(* ===== verification/LooperGenericProofs.v ===== *)
(** * The generic event loop: timers and watchers *)

From S2P Require Import Prelude IntrusiveList LooperQemu SockAddr SocketCalls Refset RefsetProofs RefsetTheorems IoLooper IoLooperProofs LooperGeneric.

(** ** Active timers *)

Definition ginfo (t : GLoopTimer) : GLoopTimer := {| t with gt_next := 0 |}.
Definition gkey (h : gmap Z GLoopTimer) (x : Z) : Z := default 0 (gt_deadline <$> h !! x).
Definition gactive (h : gmap Z GLoopTimer) (x : Z) : Prop :=
  exists t, h !! x = Some t /\ gt_deadline t <> DURATION_INFINITE.

(** The list of head [p] holds the active timers, in the order of deadlines. *)
Record glist (h : gmap Z GLoopTimer) (p : Z) (l : list Z) : Prop := {
  gl_chain : chain gt_next h p l;
  gl_sorted : key_sorted (gkey h) l;
  gl_elem : forall x, x ∈ l <-> gactive h x
}.

Lemma ginfo_deadline t t' : ginfo t = ginfo t' -> gt_deadline t = gt_deadline t' /\ gt_opaque t = gt_opaque t'.
Proof. destruct t, t'. by intros [= -> ->]. Qed.

Lemma ginfo_lookup (h h' : gmap Z GLoopTimer) x :
  ginfo <$> h' = ginfo <$> h -> (gt_deadline <$> h' !! x) = (gt_deadline <$> h !! x).
Proof.
  intros E. pose proof (fmap_eq_lookup _ _ _ x E) as Ex. destruct (h' !! x), (h !! x); try done.
  injection Ex as Ex. cbn. f_equal. cbn in *. by destruct g, g0; cbn in *; simplify_eq.
Qed.

Lemma gkey_info h h' x : ginfo <$> h' = ginfo <$> h -> gkey h' x = gkey h x.
Proof. intros E. unfold gkey. by rewrite (ginfo_lookup _ _ x E). Qed.

Lemma gactive_alt h x : gactive h x <-> exists d, gt_deadline <$> h !! x = Some d /\ d <> DURATION_INFINITE.
Proof.
  unfold gactive. split.
  - intros (t & -> & Hd). by exists (gt_deadline t).
  - intros (d & Hd & Hne). apply fmap_Some in Hd as (t & Ht & ->). eauto.
Qed.

Lemma gactive_info h h' x : ginfo <$> h' = ginfo <$> h -> (gactive h' x <-> gactive h x).
Proof. intros E. rewrite !gactive_alt. by rewrite (ginfo_lookup _ _ x E). Qed.

Lemma glist_info h h' p l :
  ginfo <$> h' = ginfo <$> h -> chain gt_next h' p l -> key_sorted (gkey h) l ->
  (forall x, x ∈ l <-> gactive h x) -> glist h' p l.
Proof.
  intros E Hc Hs He. split; [done|..].
  - eapply key_sorted_ext; [|exact Hs]. intros. symmetry. by apply gkey_info.
  - intros x. by rewrite He, (gactive_info _ _ _ E).
Qed.

Lemma gkey_insert h q t x : gkey (<[q := t]> h) x = if decide (q = x) then gt_deadline t else gkey h x.
Proof. unfold gkey. rewrite lookup_insert. by case_decide. Qed.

+===+

Goal of the exercise: Each line in the listing where the word "chain" is found is to be copied.

Solution for this exercise:
  gl_chain : chain gt_next h p l;
  ginfo <$> h' = ginfo <$> h -> chain gt_next h' p l -> key_sorted (gkey h) l ->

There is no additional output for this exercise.